Report: Google Uses About 900,000 Servers

Have Google watchers been overestimating the number of servers in the company's data center network? Recent guesstimates have placed Google's server count at more than 1 million. But new data on Google's energy use suggests that the company is probably running about 900,000 servers.

A Google admin works on a server inside a container in one of Google's early data centers. (Source: Google).

Have Google watchers been overestimating the number of servers in the company's data center network? Recent guesstimates have placed Google's server count at more than 1 million. But new data on Google's energy use suggests that the company is probably running about 900,000 servers.

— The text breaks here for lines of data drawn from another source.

Lemma link_reload_obj env s path :
  Collector.state_path (obj s) = Some path ->
  disk_at env (S (tick s)) = Written ->
  link_reload env s
  = link_load_fields (Collector.init (obj s)) path
      [("collected_urls", JList (map JStr (Collector.sorted_urls (Collector.collected_urls (obj s)))));
       ("pages_processed", JInt (Collector.pages_processed (obj s)));
       ("timestamp", JFloat (Collector.float_literal (clock_at env (tick s))))].
Proof.
  intros Hp Hw. unfold link_reload, link_load_fields, Link.load_state, Link.save_state,
    Collector.save_state, bind, get_obj, get_disk, now, observe, set_disk, emit.
  simpl. rewrite Hp. simpl. rewrite Hw. simpl.
  rewrite lookup_insert_eq, lookup_singleton_eq.
  unfold Link.state_data, Link.loaded_pages. simpl.
  destruct (0 <=? Collector.pages_processed (obj s)); reflexivity.
Qed.

Lemma dated_reload_obj cal env s path :
  Collector.state_path (obj s) = Some path ->
  disk_at env (S (tick s)) = Written ->
  dated_reload cal env s
  = dated_load_fields cal (Collector.init (obj s)) path
      [("collected_urls", JList (map JStr (Collector.sorted_urls (Collector.collected_urls (obj s)))));
       ("last_processed_date",
        match Collector.last_processed_date (obj s) with Some d => JStr d | None => JNull end);
       ("current_scraping_date",
        match Collector.current_scraping_date (obj s) with
        | Some day => JStr (format_mdy cal day)
        | None => JNull
        end);
       ("timestamp", JFloat (Collector.float_literal (clock_at env (tick s))))].
Proof.
  intros Hp Hw. unfold dated_reload, dated_load_fields, Dated.load_state, Dated.save_state,
    Collector.save_state, bind, get_obj, get_disk, now, observe, set_disk, emit.
  simpl. rewrite Hp. simpl. rewrite Hw. simpl.
  rewrite lookup_insert_eq, lookup_singleton_eq.
  unfold Dated.state_data. simpl.
  destruct (Collector.last_processed_date (obj s)) as [[| c t] |]; simpl; try reflexivity.
  destruct (Dated.resume_day cal (String c t)); reflexivity.
Qed.

(** What [_load_state] of the page-counter version makes of the fields it
    reads. *)
Lemma link_load_fields_spec o path fields :
  Collector.state_path o = Some path ->
  Collector.collected_urls (link_load_fields o path fields)
  = Collector.collected_urls o ∪ Collector.loaded_urls fields
  /\ Collector.pages_processed (link_load_fields o path fields)
     = default (Collector.pages_processed o) (Link.loaded_pages fields).
Proof.
  intros Hp. unfold link_load_fields, Link.load_state, bind, get_obj, get_disk, set_obj.
  simpl. rewrite Hp. simpl. rewrite lookup_singleton_eq. simpl.
  destruct (Link.loaded_pages fields); simpl; split; reflexivity.
Qed.

(** What [_load_state] of the date-bucket version makes of the fields it
    reads. *)
Lemma dated_load_fields_spec cal o path fields :
  Collector.state_path o = Some path ->
  Collector.collected_urls (dated_load_fields cal o path fields)
  = Collector.collected_urls o ∪ Collector.loaded_urls fields
  /\ (Collector.last_processed_date (dated_load_fields cal o path fields),
      Collector.current_scraping_date (dated_load_fields cal o path fields))
     = match Json.get "last_processed_date" fields with
       | Some (JStr (String c t)) =>
           (Some (String c t),
            match Dated.resume_day cal (String c t) with
            | Some day => Some day
            | None => Collector.current_scraping_date o
            end)
       | _ => (Collector.last_processed_date o, Collector.current_scraping_date o)
       end.
Proof.
  intros Hp. unfold dated_load_fields, Dated.load_state, bind, get_obj, get_disk, set_obj.
  simpl. rewrite Hp. simpl. rewrite lookup_singleton_eq. simpl.
  destruct (Json.get "last_processed_date" fields) as [[| | | | [| c t] | |] |]; simpl;
    try (split; reflexivity).
  destruct (Dated.resume_day cal (String c t)); simpl; split; reflexivity.
Qed.

Lemma get_unknown key extra :
  Forall (fun kv : string * json => fst kv <> key) extra -> Json.get key extra = None.
Proof.
  induction 1 as [| [k v] extra Hk _ IH]; simpl; [reflexivity |].
  destruct (String.eqb k key) eqn:E; [| exact IH].
  apply String.eqb_eq in E. destruct (Hk E).
Qed.

Lemma get_app_unknown_r key fields extra :
  Forall (fun kv : string * json => fst kv <> key) extra ->
  Json.get key (fields ++ extra) = Json.get key fields.
Proof.
  intros H. induction fields as [| [k v] fields IH]; simpl.
  - apply get_unknown, H.
  - destruct (String.eqb k key); [reflexivity | exact IH].
Qed.

Lemma get_between key before fields after :
  Forall (fun kv : string * json => fst kv <> key) before ->
  Forall (fun kv : string * json => fst kv <> key) after ->
  Json.get key (before ++ fields ++ after) = Json.get key fields.
Proof.
  intros Hb Ha. rewrite get_app_unknown by exact Hb. apply get_app_unknown_r, Ha.
Qed.

Lemma unknown_fields_key extra key :
  unknown_fields extra ->
  key = "collected_urls" \/ key = "pages_processed" \/ key = "last_processed_date" ->
  Forall (fun kv : string * json => fst kv <> key) extra.
Proof.
  intros H Hk. eapply Forall_impl; [exact H |].
  intros kv (H1 & H2 & H3). destruct Hk as [-> | [-> | ->]]; assumption.
Qed.

(** The object [_load_state] returns, as a function of the two fields the
    page-counter version reads. *)
Lemma link_load_fields_obj o path fields :
  link_load_fields o path fields
  = if decide (Collector.state_path o = Some path) then
      match Link.loaded_pages fields with
      | Some n => Collector.with_pages n
      | None => fun o' => o'
      end (Collector.with_collected
             (Collector.collected_urls o ∪ Collector.loaded_urls fields) o)
    else o.
Proof.
  unfold link_load_fields, Link.load_state, bind, get_obj, get_disk. simpl.
  destruct (Collector.state_path o) as [p |]; [| rewrite decide_False by discriminate; reflexivity].
  simpl. destruct (decide (Some p = Some path)) as [[= ->] | Hne].
  - rewrite lookup_singleton_eq. destruct (Link.loaded_pages fields); reflexivity.
  - rewrite lookup_singleton_ne by congruence. reflexivity.
Qed.

(** The same for the date-bucket version. *)
Lemma dated_load_fields_obj cal o path fields :
  dated_load_fields cal o path fields
  = if decide (Collector.state_path o = Some path) then
      match Json.get "last_processed_date" fields with
      | Some (JStr (String c t)) =>
          fun o' =>
            match Dated.resume_day cal (String c t) with
            | Some day => Collector.with_current_date (Some day)
            | None => fun o'' => o''
            end (Collector.with_last_date (Some (String c t)) o')
      | _ => fun o' => o'
      end (Collector.with_collected
             (Collector.collected_urls o ∪ Collector.loaded_urls fields) o)
    else o.
Proof.
  unfold dated_load_fields, Dated.load_state, bind, get_obj, get_disk. simpl.
  destruct (Collector.state_path o) as [p |]; [| rewrite decide_False by discriminate; reflexivity].
  simpl. destruct (decide (Some p = Some path)) as [[= ->] | Hne].
  - rewrite lookup_singleton_eq.
    destruct (Json.get "last_processed_date" fields) as [[| | | | [| c t] | |] |];
      try reflexivity.
    simpl. destruct (Dated.resume_day cal (String c t)); reflexivity.
  - rewrite lookup_singleton_ne by congruence. reflexivity.
Qed.

Lemma link_load_unknown o path before fields after :
  unknown_fields before -> unknown_fields after ->
  link_load_fields o path (before ++ fields ++ after) = link_load_fields o path fields.
Proof.
  intros Hb Ha. rewrite !link_load_fields_obj.
  unfold Collector.loaded_urls, Link.loaded_pages.
  rewrite !get_between by (apply unknown_fields_key; auto).
  reflexivity.
Qed.

Lemma dated_load_unknown cal o path before fields after :
  unknown_fields before -> unknown_fields after ->
  dated_load_fields cal o path (before ++ fields ++ after)
  = dated_load_fields cal o path fields.
Proof.
  intros Hb Ha. rewrite !dated_load_fields_obj.
  unfold Collector.loaded_urls.
  rewrite !get_between by (apply unknown_fields_key; auto).
  reflexivity.
Qed.

Lemma loaded_urls_state_data (u : gset string) rest :
  Collector.loaded_urls
    (("collected_urls", JList (map JStr (Collector.sorted_urls u))) :: rest) = u.
Proof.
  unfold Collector.loaded_urls. simpl.
  rewrite strings_of_map_JStr. apply list_to_set_sorted_urls.
Qed.

(** C3 as amended.  When the state file can be written, a save followed by
    the load of a new process restores the set of collected URLs in both
    versions, and the page counter in the page-counter version.  In the
    date-bucket version the load restores the text of the last row seen and
    takes the resume day from that text ([resume_day]); the
    [current_scraping_date] the save wrote is not read.  Fields of the file
    that the load does not know change nothing. *)
Theorem save_then_load_restores
    (cal : Calendar) (env : Env) (s : Collector.run_state) (path : string) :
  Collector.state_path (obj s) = Some path ->
  disk_at env (S (tick s)) = Written ->
  (Collector.collected_urls (link_reload env s) = Collector.collected_urls (obj s)
   /\ (0 <= Collector.pages_processed (obj s) ->
       Collector.pages_processed (link_reload env s) = Collector.pages_processed (obj s)))
  /\ (Collector.collected_urls (dated_reload cal env s) = Collector.collected_urls (obj s)
      /\ (Collector.last_processed_date (dated_reload cal env s),
          Collector.current_scraping_date (dated_reload cal env s))
         = match Collector.last_processed_date (obj s) with
           | Some (String c t) => (Some (String c t), Dated.resume_day cal (String c t))
           | _ => (None, None)
           end)
  /\ (forall o before fields after,
        unknown_fields before -> unknown_fields after ->
        link_load_fields o path (before ++ fields ++ after) = link_load_fields o path fields
        /\ dated_load_fields cal o path (before ++ fields ++ after)
           = dated_load_fields cal o path fields).
Proof.
  intros Hp Hw. split; [| split].
  - rewrite (link_reload_obj env s path Hp Hw).
    destruct (link_load_fields_spec (Collector.init (obj s)) path
                [("collected_urls",
                  JList (map JStr (Collector.sorted_urls (Collector.collected_urls (obj s)))));
                 ("pages_processed", JInt (Collector.pages_processed (obj s)));
                 ("timestamp", JFloat (Collector.float_literal (clock_at env (tick s))))]
                Hp) as [Hc Hn].
    split.
    + rewrite Hc, loaded_urls_state_data. simpl. set_solver.
    + intros Hpos. rewrite Hn. unfold Link.loaded_pages. simpl.
      apply Z.leb_le in Hpos. rewrite Hpos. reflexivity.
  - rewrite (dated_reload_obj cal env s path Hp Hw).
    match goal with |- context [dated_load_fields cal _ path ?f] =>
      destruct (dated_load_fields_spec cal (Collector.init (obj s)) path f Hp) as [Hc Hd]
    end.
    split.
    + rewrite Hc, loaded_urls_state_data. simpl. set_solver.
    + rewrite Hd. simpl.
      destruct (Collector.last_processed_date (obj s)) as [[| c t] |]; simpl; try reflexivity.
      destruct (Dated.resume_day cal (String c t)); reflexivity.
  - intros o before fields after Hb Ha. split.
    + apply link_load_unknown; assumption.
    + apply dated_load_unknown; assumption.
Qed.

Lemma save_then_load_restores_witness :
  (Collector.collected_urls (link_reload Fixture.two_days Fixture.stopped_on_march_4)
   = Collector.collected_urls (obj Fixture.stopped_on_march_4))
  /\ (Collector.last_processed_date
        (dated_reload Fixture.march_2024 Fixture.two_days Fixture.stopped_on_march_4),
      Collector.current_scraping_date
        (dated_reload Fixture.march_2024 Fixture.two_days Fixture.stopped_on_march_4))
     = (Some "05 March 2024, 10:00", Some 19787).
Proof.
  destruct (save_then_load_restores Fixture.march_2024 Fixture.two_days
              Fixture.stopped_on_march_4 "scraper_state.json")
    as [[H1 _] [[_ H2] _]]; [reflexivity | reflexivity |].
  split; [exact H1 | exact H2].
Defined.

(** C3 as stated fails in the date-bucket version: the run over [two_days]
    stops while it scrapes 4 March (day 19786); its state, saved and loaded
    again, resumes from 5 March (day 19787), the day of the last row seen. *)
Lemma reload_loses_resume_day :
  Collector.current_scraping_date (obj Fixture.stopped_on_march_4) = Some 19786
  /\ Collector.current_scraping_date
       (dated_reload Fixture.march_2024 Fixture.two_days Fixture.stopped_on_march_4)
     = Some 19787.
Proof. split; vm_compute; reflexivity. Qed.

(** ** Frame lemmas for the URL collector *)

Module CollectorFacts.

Import Collector.

Section Frame.

Variable env : Env.
Variable handle_bot_challenge : M scraper bool.
Variable state_data : scraper -> Z -> json.
Variable I : run_state -> Prop.

Hypothesis I_touch : forall s t, I s -> I (touch s t).
Hypothesis I_handle : preserves I handle_bot_challenge.
Hypothesis I_find_table : forall s, I s -> I (log s (EvFind "history-table--content")).
Hypothesis I_find_next : forall s, I s -> I (log s (EvFind "history-pagination__next")).
Hypothesis I_click : forall s target, I s -> I (log s (EvClick target)).
Hypothesis I_read : forall s what, I s -> I (log s (EvRead what)).
Hypothesis I_login : forall s, I s -> I (log s EvLogin).
Hypothesis I_alert : forall s b, I s -> I (log s (EvAlert b)).
Hypothesis I_results : forall s final, I s -> I (log s (EvSaveResults final)).
Hypothesis I_state : forall s ok, I s -> I (log s (EvSaveState ok)).
Hypothesis I_clear : forall s, I s -> I (log s EvClearState).
Hypothesis I_disk : forall s f, I s -> I (MkState (obj s) (tick s) (trace s) (f (disk s))).
Hypothesis I_notified : forall s b, I s -> I (update s (with_notified b)).

Lemma keeps_observe A (reading : nat -> A) : preserves I (observe reading).
Proof. apply preserves_observe, I_touch. Qed.

Lemma keeps_find_table : preserves I (emit (EvFind "history-table--content")).
Proof. apply preserves_emit. intros s. apply I_find_table. Qed.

Google never says how many servers are running in its data centers. The new estimate is based on information the company shared with Stanford professor Jonathan Koomey, who has just released an updated report on data center energy usage.

Google's David Jacobowitz, a program manager on the Green Energy team, told Koomey that the electricity used by the company's data centers was less than 1% of 198.8 billion kWh - the estimated total global data center energy usage for 2010. That means that Google may be running its entire global data center network in an energy footprint of roughly 220 megawatts of power.

"Google’s data center electricity use is about 0.01% of total worldwide electricity use and less than 1 percent of global data center electricity use in 2010," Koomey writes, while cautioning that his numbers represent educated guesses extrapolated from the company's information. "This result is in part a function of the higher infrastructure efficiency of Google’s facilities compared to in-house data centers, which is consistent with efficiencies of other cloud computing installations, but it also reflects lower electricity use per server for Google’s highly optimized servers."

Low-Power Servers, High Efficiency Data Centers

Google's data centers are designed to take advantage of industry best practices in design and operations. The company has been a pioneer in running warmer facilities and designing chiller-less data centers that use less energy. At the server level, Google's custom servers feature a power supply that integrates a battery, allowing it to function as an uninterruptible power supply (UPS). The design shifts the UPS and battery backup functions from the data center into the server cabinet.

Google is preparing to manage much larger fleets of servers in the future. The company has designed a new storage and computation system called Spanner, which will seek to automate management of Google services across multiple data centers. That includes automated allocation of resources across “entire fleets of machines” - ranging from 1 million to 10 million machines.

In addition to not disclosing server counts, Google also doesn't release data on the electricity it uses or provisions for its data centers. Local reports have suggested that Google arranges power capacity of 50 megawatts and beyond for some of its largest data centers. If the company is actually running its infrastructure using just 220 megawatts of power, that would suggest that Google is provisioning power for significant future expansion at these sites.

Koomey's report, "Growth in Data Center Power Use 2005 to 2010,” was prepared for the New York Times, which summarizes the findings this morning.